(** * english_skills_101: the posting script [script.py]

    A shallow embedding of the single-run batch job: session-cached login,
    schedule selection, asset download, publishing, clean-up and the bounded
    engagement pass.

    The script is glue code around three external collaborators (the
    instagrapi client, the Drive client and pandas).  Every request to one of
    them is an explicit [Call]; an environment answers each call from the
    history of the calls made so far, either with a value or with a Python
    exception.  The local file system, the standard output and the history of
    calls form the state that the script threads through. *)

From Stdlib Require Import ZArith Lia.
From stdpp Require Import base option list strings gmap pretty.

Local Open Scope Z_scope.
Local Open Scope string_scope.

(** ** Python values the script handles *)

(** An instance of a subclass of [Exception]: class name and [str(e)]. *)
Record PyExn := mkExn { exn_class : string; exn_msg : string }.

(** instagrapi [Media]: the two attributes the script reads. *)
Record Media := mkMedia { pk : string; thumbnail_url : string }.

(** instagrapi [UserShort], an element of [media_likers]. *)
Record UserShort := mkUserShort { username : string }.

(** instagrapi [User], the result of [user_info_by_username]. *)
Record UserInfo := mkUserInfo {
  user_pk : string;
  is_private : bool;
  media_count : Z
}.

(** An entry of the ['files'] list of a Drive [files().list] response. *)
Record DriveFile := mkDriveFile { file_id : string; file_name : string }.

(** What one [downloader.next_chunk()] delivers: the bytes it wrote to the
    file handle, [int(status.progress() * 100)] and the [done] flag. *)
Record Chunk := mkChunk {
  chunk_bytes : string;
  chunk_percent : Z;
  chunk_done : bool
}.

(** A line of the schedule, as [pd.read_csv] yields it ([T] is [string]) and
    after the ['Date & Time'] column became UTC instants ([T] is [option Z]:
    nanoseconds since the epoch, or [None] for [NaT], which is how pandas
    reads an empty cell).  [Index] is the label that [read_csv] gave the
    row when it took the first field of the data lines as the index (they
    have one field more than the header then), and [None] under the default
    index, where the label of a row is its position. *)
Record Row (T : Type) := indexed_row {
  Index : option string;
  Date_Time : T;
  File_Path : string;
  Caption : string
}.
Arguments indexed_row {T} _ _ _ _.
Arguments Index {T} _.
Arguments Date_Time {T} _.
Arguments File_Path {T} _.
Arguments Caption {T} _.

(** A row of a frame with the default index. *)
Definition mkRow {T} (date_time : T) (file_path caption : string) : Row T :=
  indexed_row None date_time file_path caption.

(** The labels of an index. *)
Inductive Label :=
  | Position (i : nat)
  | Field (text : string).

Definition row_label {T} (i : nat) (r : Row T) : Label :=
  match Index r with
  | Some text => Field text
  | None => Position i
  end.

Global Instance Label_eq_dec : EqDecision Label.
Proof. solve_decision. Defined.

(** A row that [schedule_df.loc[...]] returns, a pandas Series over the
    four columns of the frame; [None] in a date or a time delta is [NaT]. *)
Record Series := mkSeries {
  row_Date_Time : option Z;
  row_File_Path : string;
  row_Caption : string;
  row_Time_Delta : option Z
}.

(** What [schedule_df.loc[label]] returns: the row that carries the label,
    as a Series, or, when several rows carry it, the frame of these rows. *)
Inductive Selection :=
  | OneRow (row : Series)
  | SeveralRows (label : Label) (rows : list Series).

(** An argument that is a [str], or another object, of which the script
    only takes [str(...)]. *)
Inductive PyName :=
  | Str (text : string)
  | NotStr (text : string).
...
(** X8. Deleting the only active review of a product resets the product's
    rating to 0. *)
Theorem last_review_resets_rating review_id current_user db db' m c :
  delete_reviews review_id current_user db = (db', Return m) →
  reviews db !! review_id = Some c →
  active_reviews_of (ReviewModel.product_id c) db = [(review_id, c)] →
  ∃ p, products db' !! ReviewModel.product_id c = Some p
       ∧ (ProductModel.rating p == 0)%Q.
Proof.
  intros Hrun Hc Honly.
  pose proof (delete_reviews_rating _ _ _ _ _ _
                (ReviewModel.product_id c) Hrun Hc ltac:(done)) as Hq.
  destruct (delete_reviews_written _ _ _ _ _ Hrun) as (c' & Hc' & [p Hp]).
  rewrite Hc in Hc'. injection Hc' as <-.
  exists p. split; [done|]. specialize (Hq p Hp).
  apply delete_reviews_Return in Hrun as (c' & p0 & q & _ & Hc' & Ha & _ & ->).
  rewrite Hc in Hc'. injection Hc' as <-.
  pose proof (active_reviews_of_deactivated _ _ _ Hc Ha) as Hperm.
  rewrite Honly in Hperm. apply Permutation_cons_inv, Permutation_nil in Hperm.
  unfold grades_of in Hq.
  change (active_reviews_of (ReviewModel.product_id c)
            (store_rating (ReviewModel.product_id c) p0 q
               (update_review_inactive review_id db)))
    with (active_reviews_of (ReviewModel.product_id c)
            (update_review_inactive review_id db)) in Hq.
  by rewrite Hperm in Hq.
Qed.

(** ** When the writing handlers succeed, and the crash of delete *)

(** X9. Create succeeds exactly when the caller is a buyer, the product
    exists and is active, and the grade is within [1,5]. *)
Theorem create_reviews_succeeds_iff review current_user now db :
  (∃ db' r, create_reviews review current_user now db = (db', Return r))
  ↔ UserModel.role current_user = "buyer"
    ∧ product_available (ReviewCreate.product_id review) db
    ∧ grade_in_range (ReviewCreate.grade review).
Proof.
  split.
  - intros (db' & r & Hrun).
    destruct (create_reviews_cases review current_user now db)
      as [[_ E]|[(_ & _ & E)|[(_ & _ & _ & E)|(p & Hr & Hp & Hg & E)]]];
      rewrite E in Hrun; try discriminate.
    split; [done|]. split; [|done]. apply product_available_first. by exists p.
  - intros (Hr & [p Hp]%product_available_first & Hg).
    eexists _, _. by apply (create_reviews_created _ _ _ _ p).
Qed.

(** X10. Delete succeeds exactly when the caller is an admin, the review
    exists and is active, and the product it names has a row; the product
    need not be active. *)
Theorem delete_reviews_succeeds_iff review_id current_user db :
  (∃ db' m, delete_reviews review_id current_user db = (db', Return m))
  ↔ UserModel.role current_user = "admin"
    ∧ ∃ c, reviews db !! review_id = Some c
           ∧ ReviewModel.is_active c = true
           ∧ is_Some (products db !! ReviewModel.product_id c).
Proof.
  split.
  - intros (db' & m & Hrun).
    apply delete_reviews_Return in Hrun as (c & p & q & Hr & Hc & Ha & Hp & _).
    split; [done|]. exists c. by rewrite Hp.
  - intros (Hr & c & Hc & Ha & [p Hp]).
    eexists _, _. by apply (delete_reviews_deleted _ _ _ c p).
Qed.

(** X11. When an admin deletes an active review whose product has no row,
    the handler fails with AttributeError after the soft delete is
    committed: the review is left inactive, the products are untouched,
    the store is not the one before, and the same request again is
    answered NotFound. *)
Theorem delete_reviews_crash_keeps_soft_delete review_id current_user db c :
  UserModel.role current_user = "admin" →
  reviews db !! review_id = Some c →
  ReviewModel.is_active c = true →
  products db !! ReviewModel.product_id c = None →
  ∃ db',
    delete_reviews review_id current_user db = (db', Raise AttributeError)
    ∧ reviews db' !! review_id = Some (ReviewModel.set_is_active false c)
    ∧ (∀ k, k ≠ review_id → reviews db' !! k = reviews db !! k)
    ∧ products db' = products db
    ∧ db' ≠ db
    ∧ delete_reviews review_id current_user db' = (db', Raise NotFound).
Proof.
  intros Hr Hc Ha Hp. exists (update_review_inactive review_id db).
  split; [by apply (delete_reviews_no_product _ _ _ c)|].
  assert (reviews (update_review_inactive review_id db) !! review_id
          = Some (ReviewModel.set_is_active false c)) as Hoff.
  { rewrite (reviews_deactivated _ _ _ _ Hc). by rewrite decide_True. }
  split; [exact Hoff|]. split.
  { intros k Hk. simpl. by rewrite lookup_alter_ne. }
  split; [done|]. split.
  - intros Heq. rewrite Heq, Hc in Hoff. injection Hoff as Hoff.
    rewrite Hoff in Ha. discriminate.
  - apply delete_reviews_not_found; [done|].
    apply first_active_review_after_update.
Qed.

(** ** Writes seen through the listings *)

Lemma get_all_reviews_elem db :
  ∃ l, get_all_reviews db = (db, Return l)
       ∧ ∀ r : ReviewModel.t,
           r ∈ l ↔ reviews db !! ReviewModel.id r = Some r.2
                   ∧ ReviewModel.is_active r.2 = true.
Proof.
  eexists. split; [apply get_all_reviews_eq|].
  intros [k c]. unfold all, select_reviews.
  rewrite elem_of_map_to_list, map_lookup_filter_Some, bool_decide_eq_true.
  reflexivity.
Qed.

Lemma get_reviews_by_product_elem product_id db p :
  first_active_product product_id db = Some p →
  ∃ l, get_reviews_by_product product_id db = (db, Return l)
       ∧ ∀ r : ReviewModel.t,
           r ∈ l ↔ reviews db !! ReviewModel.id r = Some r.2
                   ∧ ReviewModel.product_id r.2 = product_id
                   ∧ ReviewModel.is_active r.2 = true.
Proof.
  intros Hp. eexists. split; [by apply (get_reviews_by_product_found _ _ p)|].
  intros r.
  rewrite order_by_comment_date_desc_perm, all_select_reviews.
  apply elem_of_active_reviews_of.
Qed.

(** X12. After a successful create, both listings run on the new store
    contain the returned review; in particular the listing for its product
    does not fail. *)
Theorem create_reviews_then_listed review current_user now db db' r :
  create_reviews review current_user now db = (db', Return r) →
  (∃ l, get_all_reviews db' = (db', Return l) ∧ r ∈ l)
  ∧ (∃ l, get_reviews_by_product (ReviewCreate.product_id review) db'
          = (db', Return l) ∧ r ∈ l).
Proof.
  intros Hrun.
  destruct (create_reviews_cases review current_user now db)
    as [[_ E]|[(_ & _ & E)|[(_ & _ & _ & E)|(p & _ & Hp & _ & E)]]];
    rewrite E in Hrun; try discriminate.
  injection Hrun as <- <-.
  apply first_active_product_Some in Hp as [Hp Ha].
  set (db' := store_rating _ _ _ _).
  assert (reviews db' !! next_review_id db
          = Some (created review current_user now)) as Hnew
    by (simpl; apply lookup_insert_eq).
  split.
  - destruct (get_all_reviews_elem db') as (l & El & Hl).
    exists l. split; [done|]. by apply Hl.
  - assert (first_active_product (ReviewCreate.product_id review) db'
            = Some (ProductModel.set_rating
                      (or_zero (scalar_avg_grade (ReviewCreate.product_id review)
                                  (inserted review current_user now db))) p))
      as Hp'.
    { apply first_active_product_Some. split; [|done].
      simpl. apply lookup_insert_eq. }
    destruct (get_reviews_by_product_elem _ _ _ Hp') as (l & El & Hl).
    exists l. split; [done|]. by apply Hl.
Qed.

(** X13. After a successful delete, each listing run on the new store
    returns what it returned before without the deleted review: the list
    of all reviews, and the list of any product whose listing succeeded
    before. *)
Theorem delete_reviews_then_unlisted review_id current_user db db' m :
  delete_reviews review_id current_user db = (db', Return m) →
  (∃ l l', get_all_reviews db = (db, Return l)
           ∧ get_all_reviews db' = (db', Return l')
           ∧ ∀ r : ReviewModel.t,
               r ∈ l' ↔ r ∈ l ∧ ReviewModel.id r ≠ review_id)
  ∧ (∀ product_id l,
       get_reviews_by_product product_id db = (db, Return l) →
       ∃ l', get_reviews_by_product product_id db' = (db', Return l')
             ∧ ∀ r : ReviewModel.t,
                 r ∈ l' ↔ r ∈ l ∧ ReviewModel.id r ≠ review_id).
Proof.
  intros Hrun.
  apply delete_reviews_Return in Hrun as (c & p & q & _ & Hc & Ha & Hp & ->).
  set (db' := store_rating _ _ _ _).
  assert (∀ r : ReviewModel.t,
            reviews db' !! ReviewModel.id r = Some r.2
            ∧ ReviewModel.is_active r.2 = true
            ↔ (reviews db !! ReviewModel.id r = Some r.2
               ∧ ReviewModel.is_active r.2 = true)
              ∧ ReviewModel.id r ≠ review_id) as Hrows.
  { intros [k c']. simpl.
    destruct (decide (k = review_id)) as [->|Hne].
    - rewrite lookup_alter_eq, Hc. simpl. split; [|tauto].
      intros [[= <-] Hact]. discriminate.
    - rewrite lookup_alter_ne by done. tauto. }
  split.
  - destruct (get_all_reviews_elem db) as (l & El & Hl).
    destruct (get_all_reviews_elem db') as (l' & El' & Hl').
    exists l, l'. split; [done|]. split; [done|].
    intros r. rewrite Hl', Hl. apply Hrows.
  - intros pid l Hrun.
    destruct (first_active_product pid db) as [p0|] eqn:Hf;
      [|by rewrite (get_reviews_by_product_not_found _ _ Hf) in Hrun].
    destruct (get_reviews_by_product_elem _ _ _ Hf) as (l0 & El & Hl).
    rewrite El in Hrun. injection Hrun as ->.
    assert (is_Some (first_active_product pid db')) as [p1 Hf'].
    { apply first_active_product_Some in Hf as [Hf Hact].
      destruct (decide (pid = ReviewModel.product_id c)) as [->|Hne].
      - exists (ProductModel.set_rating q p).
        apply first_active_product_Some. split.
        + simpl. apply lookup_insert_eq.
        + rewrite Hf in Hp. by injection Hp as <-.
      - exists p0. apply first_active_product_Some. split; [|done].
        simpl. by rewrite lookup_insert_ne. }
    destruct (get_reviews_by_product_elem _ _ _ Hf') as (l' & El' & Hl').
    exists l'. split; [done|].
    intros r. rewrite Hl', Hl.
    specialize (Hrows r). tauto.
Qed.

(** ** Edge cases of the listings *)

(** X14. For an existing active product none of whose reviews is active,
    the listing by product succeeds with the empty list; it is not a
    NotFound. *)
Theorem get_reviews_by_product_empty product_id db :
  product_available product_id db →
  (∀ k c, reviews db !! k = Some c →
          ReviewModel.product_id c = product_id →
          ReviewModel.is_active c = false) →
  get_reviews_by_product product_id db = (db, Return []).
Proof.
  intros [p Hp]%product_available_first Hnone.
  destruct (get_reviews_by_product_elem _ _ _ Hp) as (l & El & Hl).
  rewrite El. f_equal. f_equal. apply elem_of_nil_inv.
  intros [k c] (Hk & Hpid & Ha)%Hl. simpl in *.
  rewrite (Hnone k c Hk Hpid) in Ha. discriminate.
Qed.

• [PROBLEM TO SOLVE]: Starting with the line that holds "assert (is_Some (first_active_product" and ending with the line that holds "product_available product_id db →", retype every line in the data above exactly, and nothing else.

• [SOLUTION]:
    assert (is_Some (first_active_product pid db')) as [p1 Hf'].
    { apply first_active_product_Some in Hf as [Hf Hact].
      destruct (decide (pid = ReviewModel.product_id c)) as [->|Hne].
      - exists (ProductModel.set_rating q p).
        apply first_active_product_Some. split.
        + simpl. apply lookup_insert_eq.
        + rewrite Hf in Hp. by injection Hp as <-.
      - exists p0. apply first_active_product_Some. split; [|done].
        simpl. by rewrite lookup_insert_ne. }
    destruct (get_reviews_by_product_elem _ _ _ Hf') as (l' & El' & Hl').
    exists l'. split; [done|].
    intros r. rewrite Hl', Hl.
    specialize (Hrows r). tauto.
Qed.

(** ** Edge cases of the listings *)

(** X14. For an existing active product none of whose reviews is active,
    the listing by product succeeds with the empty list; it is not a
    NotFound. *)
Theorem get_reviews_by_product_empty product_id db :
  product_available product_id db →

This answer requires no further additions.